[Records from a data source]
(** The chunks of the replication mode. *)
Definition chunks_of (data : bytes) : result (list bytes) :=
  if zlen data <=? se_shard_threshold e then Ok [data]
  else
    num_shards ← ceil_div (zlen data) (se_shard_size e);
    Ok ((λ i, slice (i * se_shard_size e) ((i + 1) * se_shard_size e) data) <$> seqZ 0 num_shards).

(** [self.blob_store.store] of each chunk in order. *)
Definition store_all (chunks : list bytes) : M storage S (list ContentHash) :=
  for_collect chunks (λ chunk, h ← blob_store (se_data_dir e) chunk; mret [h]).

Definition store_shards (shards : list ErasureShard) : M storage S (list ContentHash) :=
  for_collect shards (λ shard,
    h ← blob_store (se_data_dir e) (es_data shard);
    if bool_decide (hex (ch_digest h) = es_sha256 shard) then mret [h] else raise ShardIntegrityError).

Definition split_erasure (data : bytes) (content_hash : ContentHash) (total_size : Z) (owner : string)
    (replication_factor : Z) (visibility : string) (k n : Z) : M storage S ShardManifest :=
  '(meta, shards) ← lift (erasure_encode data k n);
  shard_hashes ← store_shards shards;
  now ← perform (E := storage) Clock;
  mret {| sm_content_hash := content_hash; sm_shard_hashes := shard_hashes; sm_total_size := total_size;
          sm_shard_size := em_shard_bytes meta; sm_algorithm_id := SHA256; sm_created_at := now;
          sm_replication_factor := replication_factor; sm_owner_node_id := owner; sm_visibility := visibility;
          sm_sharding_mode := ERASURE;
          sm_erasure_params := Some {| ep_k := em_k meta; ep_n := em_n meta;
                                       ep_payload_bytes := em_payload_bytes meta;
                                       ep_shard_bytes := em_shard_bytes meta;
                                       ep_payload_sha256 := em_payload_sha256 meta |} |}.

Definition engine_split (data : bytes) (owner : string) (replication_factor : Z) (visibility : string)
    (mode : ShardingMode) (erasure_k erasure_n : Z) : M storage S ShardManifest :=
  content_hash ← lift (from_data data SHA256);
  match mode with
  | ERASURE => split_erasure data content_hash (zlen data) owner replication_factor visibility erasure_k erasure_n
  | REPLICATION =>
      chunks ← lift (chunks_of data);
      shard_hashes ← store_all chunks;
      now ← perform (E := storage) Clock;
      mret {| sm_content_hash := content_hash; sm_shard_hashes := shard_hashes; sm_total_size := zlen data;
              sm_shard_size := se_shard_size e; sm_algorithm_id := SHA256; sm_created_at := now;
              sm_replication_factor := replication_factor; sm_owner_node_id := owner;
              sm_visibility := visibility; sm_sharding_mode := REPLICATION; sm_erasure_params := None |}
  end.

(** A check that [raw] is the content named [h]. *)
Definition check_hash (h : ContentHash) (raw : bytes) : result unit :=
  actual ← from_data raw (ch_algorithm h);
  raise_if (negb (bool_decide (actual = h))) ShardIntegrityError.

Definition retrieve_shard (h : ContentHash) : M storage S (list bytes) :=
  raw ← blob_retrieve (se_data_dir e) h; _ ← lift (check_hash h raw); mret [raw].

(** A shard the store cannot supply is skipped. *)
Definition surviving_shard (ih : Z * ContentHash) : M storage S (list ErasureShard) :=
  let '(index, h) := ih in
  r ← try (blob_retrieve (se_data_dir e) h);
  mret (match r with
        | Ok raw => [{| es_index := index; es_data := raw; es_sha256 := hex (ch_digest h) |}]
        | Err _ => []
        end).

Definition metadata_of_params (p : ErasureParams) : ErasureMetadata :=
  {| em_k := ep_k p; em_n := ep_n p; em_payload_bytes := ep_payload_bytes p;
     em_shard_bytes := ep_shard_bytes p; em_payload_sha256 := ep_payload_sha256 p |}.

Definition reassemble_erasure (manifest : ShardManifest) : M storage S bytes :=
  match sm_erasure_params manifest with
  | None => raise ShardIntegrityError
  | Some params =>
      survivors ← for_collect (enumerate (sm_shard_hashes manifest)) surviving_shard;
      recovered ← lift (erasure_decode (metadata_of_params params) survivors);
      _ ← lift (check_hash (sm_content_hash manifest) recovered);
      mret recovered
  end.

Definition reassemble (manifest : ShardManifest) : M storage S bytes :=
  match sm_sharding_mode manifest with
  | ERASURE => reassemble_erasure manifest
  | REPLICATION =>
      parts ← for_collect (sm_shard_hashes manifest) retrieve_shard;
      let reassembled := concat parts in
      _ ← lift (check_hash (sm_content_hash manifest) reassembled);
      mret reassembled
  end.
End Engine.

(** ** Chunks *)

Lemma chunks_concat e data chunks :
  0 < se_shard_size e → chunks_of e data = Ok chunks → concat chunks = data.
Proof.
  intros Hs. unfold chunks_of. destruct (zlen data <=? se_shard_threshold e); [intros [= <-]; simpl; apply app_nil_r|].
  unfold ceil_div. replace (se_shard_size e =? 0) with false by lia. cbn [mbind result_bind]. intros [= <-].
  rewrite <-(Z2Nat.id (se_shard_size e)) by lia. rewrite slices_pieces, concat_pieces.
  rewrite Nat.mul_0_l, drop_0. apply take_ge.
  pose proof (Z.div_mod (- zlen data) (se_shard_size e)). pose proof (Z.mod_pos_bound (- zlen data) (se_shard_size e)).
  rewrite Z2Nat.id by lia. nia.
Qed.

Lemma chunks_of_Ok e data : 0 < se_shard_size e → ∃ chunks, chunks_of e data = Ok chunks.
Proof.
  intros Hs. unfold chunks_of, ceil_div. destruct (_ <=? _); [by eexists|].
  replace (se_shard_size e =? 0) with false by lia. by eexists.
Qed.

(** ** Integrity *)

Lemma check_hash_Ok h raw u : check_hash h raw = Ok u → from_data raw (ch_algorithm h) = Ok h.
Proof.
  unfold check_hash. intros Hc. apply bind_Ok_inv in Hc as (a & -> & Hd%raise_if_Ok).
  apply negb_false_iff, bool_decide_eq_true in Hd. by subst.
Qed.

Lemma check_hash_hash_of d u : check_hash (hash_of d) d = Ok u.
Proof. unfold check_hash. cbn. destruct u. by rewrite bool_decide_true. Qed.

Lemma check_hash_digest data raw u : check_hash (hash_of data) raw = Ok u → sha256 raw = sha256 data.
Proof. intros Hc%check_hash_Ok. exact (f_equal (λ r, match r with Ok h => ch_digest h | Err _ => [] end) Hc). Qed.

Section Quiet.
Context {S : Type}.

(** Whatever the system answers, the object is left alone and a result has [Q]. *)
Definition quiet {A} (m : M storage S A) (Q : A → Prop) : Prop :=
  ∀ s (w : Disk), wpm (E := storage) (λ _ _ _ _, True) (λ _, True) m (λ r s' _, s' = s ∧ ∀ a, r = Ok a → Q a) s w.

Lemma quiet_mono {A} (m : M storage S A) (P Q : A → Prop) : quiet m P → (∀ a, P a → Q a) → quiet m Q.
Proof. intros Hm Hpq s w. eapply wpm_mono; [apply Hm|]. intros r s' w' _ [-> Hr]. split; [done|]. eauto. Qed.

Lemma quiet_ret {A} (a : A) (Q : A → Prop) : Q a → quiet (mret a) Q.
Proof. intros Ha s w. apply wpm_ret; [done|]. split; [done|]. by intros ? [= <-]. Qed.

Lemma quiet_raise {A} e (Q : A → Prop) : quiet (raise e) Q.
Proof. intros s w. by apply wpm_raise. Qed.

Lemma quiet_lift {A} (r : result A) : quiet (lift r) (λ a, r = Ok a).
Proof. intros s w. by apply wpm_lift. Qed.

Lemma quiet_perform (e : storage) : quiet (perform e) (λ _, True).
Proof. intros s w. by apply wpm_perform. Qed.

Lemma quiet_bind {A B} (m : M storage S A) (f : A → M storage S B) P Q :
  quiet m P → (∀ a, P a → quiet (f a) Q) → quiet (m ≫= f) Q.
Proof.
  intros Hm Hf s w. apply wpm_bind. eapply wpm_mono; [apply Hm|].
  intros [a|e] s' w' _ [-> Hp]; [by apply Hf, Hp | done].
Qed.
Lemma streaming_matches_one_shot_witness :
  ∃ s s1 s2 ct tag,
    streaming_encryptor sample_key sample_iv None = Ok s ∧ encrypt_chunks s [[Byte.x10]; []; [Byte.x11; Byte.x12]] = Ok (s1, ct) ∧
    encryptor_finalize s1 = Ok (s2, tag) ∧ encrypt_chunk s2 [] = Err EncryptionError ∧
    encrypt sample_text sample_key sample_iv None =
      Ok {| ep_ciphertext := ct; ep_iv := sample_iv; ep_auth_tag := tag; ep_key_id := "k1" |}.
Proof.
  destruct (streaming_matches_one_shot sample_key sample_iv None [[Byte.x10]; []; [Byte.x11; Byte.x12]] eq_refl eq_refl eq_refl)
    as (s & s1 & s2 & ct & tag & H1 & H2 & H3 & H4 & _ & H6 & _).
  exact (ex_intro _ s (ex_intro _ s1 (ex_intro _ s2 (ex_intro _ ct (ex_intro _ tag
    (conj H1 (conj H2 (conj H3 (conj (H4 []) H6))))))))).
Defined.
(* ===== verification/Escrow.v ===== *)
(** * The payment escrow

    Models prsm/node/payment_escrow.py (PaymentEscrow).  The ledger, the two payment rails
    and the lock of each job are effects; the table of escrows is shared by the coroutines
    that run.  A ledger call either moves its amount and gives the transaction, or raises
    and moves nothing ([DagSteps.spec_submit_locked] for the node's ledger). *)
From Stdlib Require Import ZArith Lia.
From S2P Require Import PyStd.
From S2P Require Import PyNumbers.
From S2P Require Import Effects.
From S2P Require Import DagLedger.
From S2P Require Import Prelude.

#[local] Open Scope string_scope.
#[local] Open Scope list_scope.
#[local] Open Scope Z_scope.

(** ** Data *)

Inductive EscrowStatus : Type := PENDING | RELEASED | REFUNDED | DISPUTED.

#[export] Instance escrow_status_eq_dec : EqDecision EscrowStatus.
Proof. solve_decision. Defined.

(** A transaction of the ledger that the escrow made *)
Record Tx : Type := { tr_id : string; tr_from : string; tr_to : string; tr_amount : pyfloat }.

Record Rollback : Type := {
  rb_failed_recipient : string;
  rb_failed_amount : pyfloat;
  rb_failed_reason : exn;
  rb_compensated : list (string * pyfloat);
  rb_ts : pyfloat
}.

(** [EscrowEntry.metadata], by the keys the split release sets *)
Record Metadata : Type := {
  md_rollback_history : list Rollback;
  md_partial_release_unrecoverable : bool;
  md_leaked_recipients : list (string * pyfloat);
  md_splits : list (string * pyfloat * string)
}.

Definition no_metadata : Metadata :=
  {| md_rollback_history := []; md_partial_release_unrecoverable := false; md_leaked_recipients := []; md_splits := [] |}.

**REQUIREMENT**
The result should be every line that contains "unfold", copied from the entries.

**EXERCISE RESPONSE**
  intros Hs. unfold chunks_of. destruct (zlen data <=? se_shard_threshold e); [intros [= <-]; simpl; apply app_nil_r|].
  unfold ceil_div. replace (se_shard_size e =? 0) with false by lia. cbn [mbind result_bind]. intros [= <-].
  intros Hs. unfold chunks_of, ceil_div. destruct (_ <=? _); [by eexists|].
  unfold check_hash. intros Hc. apply bind_Ok_inv in Hc as (a & -> & Hd%raise_if_Ok).
Proof. unfold check_hash. cbn. destruct u. by rewrite bool_decide_true. Qed.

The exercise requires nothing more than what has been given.